* [Work task]:
Every line of the records below from the line with "n)) => PyInt n" up to and including the line with "enumerations defined above it. *)" must be reproduced exactly, and no line outside that range.

(Saved data entries)
(** * mergebro: the merge-method fallback and the driving loop

    Shallow embedding of [src/processing/merge.rs] (the merger) and of the
    polling loop in [src/main.rs]. *)

From Stdlib Require Import String List Arith Lia Bool.
Open Scope string_scope.
Open Scope list_scope.
Import ListNotations.

(** ** Data model *)

(** [github::MergeMethod] (derives [PartialEq]). *)
Inductive MergeMethod : Type :=
| Merge
| Squash
| Rebase.

Definition MergeMethod_eqb (a b : MergeMethod) : bool :=
  match a, b with
  | Merge, Merge | Squash, Squash | Rebase, Rebase => true
  | _, _ => false
  end.

Definition MergeMethod_eq_dec (a b : MergeMethod) : {a = b} + {a <> b}.
Proof. decide equality. Defined.

(** The fields of [github::PullRequest] the merger reads. *)
Record PullRequest : Type := {
  title : string;
  body : option string;
  head_sha : string
}.

(** [github::client::MergeRequestBody]. *)
Record MergeRequestBody : Type := {
  sha : string;
  commit_title : string;
  commit_message : option string;
  merge_method : MergeMethod
}.

(** Rust's [Result]. *)
Inductive result (A E : Type) : Type :=
| Ok (a : A)
| Err (e : E).
Arguments Ok {A E} a.
Arguments Err {A E} e.

(** [processing::merge::MergeResult]. *)
Inductive MergeResult : Type :=
| Success
| Conflict.

(** ** Vec helpers *)

(** [Iterator::position]. *)
Fixpoint position {A} (p : A -> bool) (l : list A) : option nat :=
  match l with
  | [] => None
  | x :: xs => if p x then Some 0 else option_map S (position p xs)
  end.

Fixpoint replace_nth {A} (l : list A) (i : nat) (v : A) : list A :=
  match l, i with
  | [], _ => []
  | _ :: xs, 0 => v :: xs
  | x :: xs, S i' => x :: replace_nth xs i' v
  end.

(** [<[T]>::swap]: panics (here [None]) when an index is out of bounds. *)
Definition vec_swap {A} (l : list A) (a b : nat) : option (list A) :=
  match nth_error l a, nth_error l b with
  | Some xa, Some xb => Some (replace_nth (replace_nth l a xb) b xa)
  | _, _ => None
  end.

(** [Option::unwrap] followed by the rest of the computation; [None] is a
    panic. *)
Definition unwrap_then {A B} (o : option A) (k : A -> option B) : option B :=
  match o with
  | Some a => k a
  | None => None
  end.

(** ** [DefaultPullRequestMerger::build_merge_methods] *)

Definition build_merge_methods (default_method : MergeMethod)
    : option (list MergeMethod) :=
  let methods := [Squash; Merge; Rebase] in
  unwrap_then
    (position (fun element => MergeMethod_eqb element default_method) methods)
    (fun default_index => vec_swap methods default_index 0).

(** The spec's reading of [build_merge_methods]: [Squash; Merge; Rebase]
    with [default] moved to the front, the others kept in their order. *)
Definition spec_rotate_to_front (default : MergeMethod) : list MergeMethod :=
  default :: filter (fun m => negb (MergeMethod_eqb m default))
                    [Squash; Merge; Rebase].

(** ** The merger *)

Section Merger.
(** * h2: connection state machine and header utilities

    A shallow embedding of [h2/connection.py] and [h2/utilities.py], with the
    properties of the state machine, of the flow-control bound check and of
    the header validation and normalization pipelines.

    Python values are modelled as the code handles them: enumeration members
    as constructors, integers as [Z], octet strings ([bytes]) as [string]
    (one [ascii] per octet), dictionaries as [gmap], sets as [gset],
    generators as the finite traces they produce, and raised exceptions as
    the [Raise] case of [outcome]. *)

From Stdlib Require Import ZArith Ascii String.
From stdpp Require Import gmap strings list.

Local Open Scope string_scope.
Local Open Scope list_scope.

(** ** Exceptions and results *)

(** The exceptions the two modules can raise: the two of [h2.exceptions] and
    the built-in ones that escape from the interpreter. *)
Inductive exn : Type :=
  | ProtocolError
  | FlowControlError
  | ValueError
  | TypeError
  | IndexError
  | NameError (name : string)
  | AttributeError (attr : string).

(** What a call does: it returns a value or raises. *)
Inductive outcome (A : Type) : Type :=
  | Return (a : A)
  | Raise (e : exn).
Arguments Return {A} a.
Arguments Raise {A} e.

(** Sequencing: an exception ends the computation ([x ← m; k]). *)
#[global] Instance outcome_bind : MBind outcome := fun A B k m =>
  match m with
  | Return a => k a
  | Raise e => Raise e
  end.

(** * h2/connection.py *)

Module Connection.

(** [class ConnectionState(Enum)] *)
Inductive ConnectionState : Type := IDLE | CLIENT_OPEN | SERVER_OPEN | CLOSED.

(** [class ConnectionInputs(Enum)] *)
Inductive ConnectionInputs : Type :=
  | SEND_HEADERS | SEND_PUSH_PROMISE | SEND_DATA | SEND_GOAWAY
  | SEND_WINDOW_UPDATE | SEND_PING
  | RECV_HEADERS | RECV_PUSH_PROMISE | RECV_DATA | RECV_GOAWAY
  | RECV_WINDOW_UPDATE | RECV_PING.

(** The integer each member is declared with. *)
Definition ConnectionState_value (s : ConnectionState) : nat :=
  match s with IDLE => 0 | CLIENT_OPEN => 1 | SERVER_OPEN => 2 | CLOSED => 3 end.

Definition ConnectionState_of_value (n : nat) : option ConnectionState :=
  match n with
  | 0 => Some IDLE | 1 => Some CLIENT_OPEN | 2 => Some SERVER_OPEN
  | 3 => Some CLOSED | _ => None
  end.

Definition ConnectionInputs_value (i : ConnectionInputs) : nat :=
  match i with
  | SEND_HEADERS => 0 | SEND_PUSH_PROMISE => 1 | SEND_DATA => 2
  | SEND_GOAWAY => 3 | SEND_WINDOW_UPDATE => 4 | SEND_PING => 5
  | RECV_HEADERS => 6 | RECV_PUSH_PROMISE => 7 | RECV_DATA => 8
  | RECV_GOAWAY => 9 | RECV_WINDOW_UPDATE => 10 | RECV_PING => 11
  end.

Definition ConnectionInputs_of_value (n : nat) : option ConnectionInputs :=
  match n with
  | 0 => Some SEND_HEADERS | 1 => Some SEND_PUSH_PROMISE | 2 => Some SEND_DATA
  | 3 => Some SEND_GOAWAY | 4 => Some SEND_WINDOW_UPDATE | 5 => Some SEND_PING
  | 6 => Some RECV_HEADERS | 7 => Some RECV_PUSH_PROMISE | 8 => Some RECV_DATA
  | 9 => Some RECV_GOAWAY | 10 => Some RECV_WINDOW_UPDATE | 11 => Some RECV_PING
  | _ => None
  end.

#[global] Instance ConnectionState_eq_dec : EqDecision ConnectionState.
Proof. solve_decision. Defined.

#[global] Instance ConnectionInputs_eq_dec : EqDecision ConnectionInputs.
Proof. solve_decision. Defined.

#[global] Instance ConnectionState_countable : Countable ConnectionState.
Proof.
  apply (inj_countable ConnectionState_value ConnectionState_of_value).
  by intros [].
Defined.

#[global] Instance ConnectionInputs_countable : Countable ConnectionInputs.
Proof.
  apply (inj_countable ConnectionInputs_value ConnectionInputs_of_value).
  by intros [].
Defined.

(** The values that reach the state machine: [None], plain integers (the
    class also declares [SEND_HEADERS = 0] ... [RECV_PING = 11] as integers)
    and the members of the two enumerations. *)
Inductive pyval : Type :=
  | PyNone
  | PyInt (n : Z)
  | PyState (s : ConnectionState)
  | PyInput (i : ConnectionInputs).

#[global] Instance pyval_eq_dec : EqDecision pyval.
Proof. solve_decision. Defined.

#[global] Instance pyval_countable : Countable pyval.
Proof.
  apply (inj_countable'
    (fun v => match v with
              | PyNone => inl (inl (inl tt))
              | PyInt n => inl (inl (inr n))
              | PyState s => inl (inr s)
              | PyInput i => inr i
              end)
    (fun x => match x with
              | inl (inl (inl _)) => PyNone
              | inl (inl (inr n)) => PyInt n
              | inl (inr s) => PyState s
              | inr i => PyInput i
              end)).
  by intros [].
Defined.

(** The classes a global name of the module can be bound to. *)
Inductive pyclass : Type :=
  | Enum_cls
  | ProtocolError_cls
  | ConnectionState_cls
  | ConnectionInputs_cls.

(** Attribute access [cls.attr] on a class. *)
Definition getattr (cls : pyclass) (attr : string) : outcome pyval :=
  match cls with
  | ConnectionState_cls =>
      if decide (attr = "IDLE") then Return (PyState IDLE)
      else if decide (attr = "CLIENT_OPEN") then Return (PyState CLIENT_OPEN)
      else if decide (attr = "SERVER_OPEN") then Return (PyState SERVER_OPEN)
      else if decide (attr = "CLOSED") then Return (PyState CLOSED)
      else Raise (AttributeError attr)
  | ConnectionInputs_cls =>
      if decide (attr = "SEND_HEADERS") then Return (PyInput SEND_HEADERS)
      else if decide (attr = "SEND_PUSH_PROMISE") then Return (PyInput SEND_PUSH_PROMISE)
      else if decide (attr = "SEND_DATA") then Return (PyInput SEND_DATA)
      else if decide (attr = "SEND_GOAWAY") then Return (PyInput SEND_GOAWAY)
      else if decide (attr = "SEND_WINDOW_UPDATE") then Return (PyInput SEND_WINDOW_UPDATE)
      else if decide (attr = "SEND_PING") then Return (PyInput SEND_PING)
      else if decide (attr = "RECV_HEADERS") then Return (PyInput RECV_HEADERS)
      else if decide (attr = "RECV_PUSH_PROMISE") then Return (PyInput RECV_PUSH_PROMISE)
      else if decide (attr = "RECV_DATA") then Return (PyInput RECV_DATA)
      else if decide (attr = "RECV_GOAWAY") then Return (PyInput RECV_GOAWAY)
      else if decide (attr = "RECV_WINDOW_UPDATE") then Return (PyInput RECV_WINDOW_UPDATE)
      else if decide (attr = "RECV_PING") then Return (PyInput RECV_PING)
      else Raise (AttributeError attr)
  | Enum_cls | ProtocolError_cls => Raise (AttributeError attr)
  end.

(** The global names in scope while the body of
    [class H2ConnectionStateMachine] runs: the two imports and the two
    enumerations defined above it. *)
Definition module_globals : gmap string pyclass :=
  <["ConnectionInputs" := ConnectionInputs_cls]>
  (<["ConnectionState" := ConnectionState_cls]>
  (<["ProtocolError" := ProtocolError_cls]>
  (<["Enum" := Enum_cls]> ∅))).

(** The expressions of the [_transitions] display: [None] and [name.attr]. *)
Inductive expr : Type :=
  | ENone
  | EAttr (name attr : string).

Definition eval (ns : gmap string pyclass) (e : expr) : outcome pyval :=
  match e with
  | ENone => Return PyNone
  | EAttr name attr =>
      match ns !! name with
      | Some cls => getattr cls attr
      | None => Raise (NameError name)
      end
  end.

(** One line [(state, input): (func, target)] of the display. *)
Record entry : Type := Entry {
  key_state : expr;
  key_input : expr;
  val_func : expr;
  val_target : expr;
}.

Definition St (attr : string) : expr := EAttr "ConnectionState" attr.
Definition In_ (attr : string) : expr := EAttr "ConnectionInputs" attr.

(** The text of the [_transitions] dictionary display, line by line, names
    as they are spelled in the source. *)
Definition _transitions_display : list entry := [
  (* State: idle *)
  Entry (St "IDLE") (In_ "SEND_HEADERS") ENone (St "CLIENT_OPEN");
  Entry (St "IDLE") (In_ "RECV_HEADERS") ENone (St "SERVER_OPEN");
  (* State: open, client side. *)
  Entry (St "CLIENT_OPEN") (In_ "SEND_HEADERS") ENone (St "CLIENT_OPEN");
  Entry (St "CLIENT_OPEN") (In_ "SEND_DATA") ENone (St "CLIENT_OPEN");
  Entry (St "CLIENT_OPEN") (In_ "SEND_GOAWAY") ENone (St "CLOSED");
  Entry (St "CLIENT_OPEN") (In_ "SEND_WINDOW_UPDATE") ENone (St "CLIENT_OPEN");
  Entry (St "CLIENT_OPEN") (In_ "SEND_PING") ENone (St "CLIENT_OPEN");
  Entry (St "CLIENT_OPEN") (In_ "RECV_HEADERS") ENone (St "CLIENT_OPEN");
  Entry (St "CLIENT_OPEN") (In_ "RECV_PUSH_PROMISE") ENone (St "CLIENT_OPEN");
  Entry (St "CLIENT_OPEN") (In_ "RECV_DATA") ENone (St "CLIENT_OPEN");
  Entry (St "CLIENT_OPEN") (In_ "RECV_GOAWAY") ENone (St "CLOSED");
  Entry (St "CLIENT_OPEN") (In_ "RECV_WINDOW_UPDATE") ENone (St "CLIENT_OPEN");
  Entry (St "CLIENT_OPEN") (In_ "RECV_PING") ENone (St "CLIENT_OPEN");
  (* State: open, server side. *)
  Entry (St "SERVER_OPEN") (In_ "SEND_HEADERS") ENone (St "SERVER_OPEN");
  Entry (St "SERVER_OPEN") (In_ "SEND_PUSH_PROMISE") ENone (St "SERVER_OPEN");
  Entry (St "SERVER_OPEN") (In_ "SEND_DATA") ENone (St "SERVER_OPEN");
  Entry (St "SERVER_OPEN") (In_ "SEND_GOAWAY") ENone (St "CLOSED");
  Entry (St "SERVER_OPEN") (In_ "SEND_WINDOW_UPDATE") ENone (St "SERVER_OPEN");
  Entry (St "SERVER_OPEN") (In_ "SEND_PING") ENone (St "SERVER_OPEN");
  Entry (St "SERVER_OPEN") (In_ "RECV_HEADERS") ENone (St "SERVER_OPEN");
  Entry (St "SERVER_OPEN") (In_ "RECV_DATA") ENone (St "SERVER_OPEN");
  Entry (St "SERVER_OPEN") (In_ "RECV_GOAWAY") ENone (St "CLOSED");
  Entry (St "SERVER_OPEN") (In_ "RECV_WINDOW_UPDATE") ENone (St "SERVER_OPEN");
  Entry (St "SERVER_OPEN") (EAttr "ConnectlionInputs" "RECV_PING") ENone (St "SERVER_OPEN")
].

* [Reply to the task]:
              | inl (inl (inr n)) => PyInt n
              | inl (inr s) => PyState s
              | inr i => PyInput i
              end)).
  by intros [].
Defined.

(** The classes a global name of the module can be bound to. *)
Inductive pyclass : Type :=
  | Enum_cls
  | ProtocolError_cls
  | ConnectionState_cls
  | ConnectionInputs_cls.

(** Attribute access [cls.attr] on a class. *)
Definition getattr (cls : pyclass) (attr : string) : outcome pyval :=
  match cls with
  | ConnectionState_cls =>
      if decide (attr = "IDLE") then Return (PyState IDLE)
      else if decide (attr = "CLIENT_OPEN") then Return (PyState CLIENT_OPEN)
      else if decide (attr = "SERVER_OPEN") then Return (PyState SERVER_OPEN)
      else if decide (attr = "CLOSED") then Return (PyState CLOSED)
      else Raise (AttributeError attr)
  | ConnectionInputs_cls =>
      if decide (attr = "SEND_HEADERS") then Return (PyInput SEND_HEADERS)
      else if decide (attr = "SEND_PUSH_PROMISE") then Return (PyInput SEND_PUSH_PROMISE)
      else if decide (attr = "SEND_DATA") then Return (PyInput SEND_DATA)
      else if decide (attr = "SEND_GOAWAY") then Return (PyInput SEND_GOAWAY)
      else if decide (attr = "SEND_WINDOW_UPDATE") then Return (PyInput SEND_WINDOW_UPDATE)
      else if decide (attr = "SEND_PING") then Return (PyInput SEND_PING)
      else if decide (attr = "RECV_HEADERS") then Return (PyInput RECV_HEADERS)
      else if decide (attr = "RECV_PUSH_PROMISE") then Return (PyInput RECV_PUSH_PROMISE)
      else if decide (attr = "RECV_DATA") then Return (PyInput RECV_DATA)
      else if decide (attr = "RECV_GOAWAY") then Return (PyInput RECV_GOAWAY)
      else if decide (attr = "RECV_WINDOW_UPDATE") then Return (PyInput RECV_WINDOW_UPDATE)
      else if decide (attr = "RECV_PING") then Return (PyInput RECV_PING)
      else Raise (AttributeError attr)
  | Enum_cls | ProtocolError_cls => Raise (AttributeError attr)
  end.

(** The global names in scope while the body of
    [class H2ConnectionStateMachine] runs: the two imports and the two
    enumerations defined above it. *)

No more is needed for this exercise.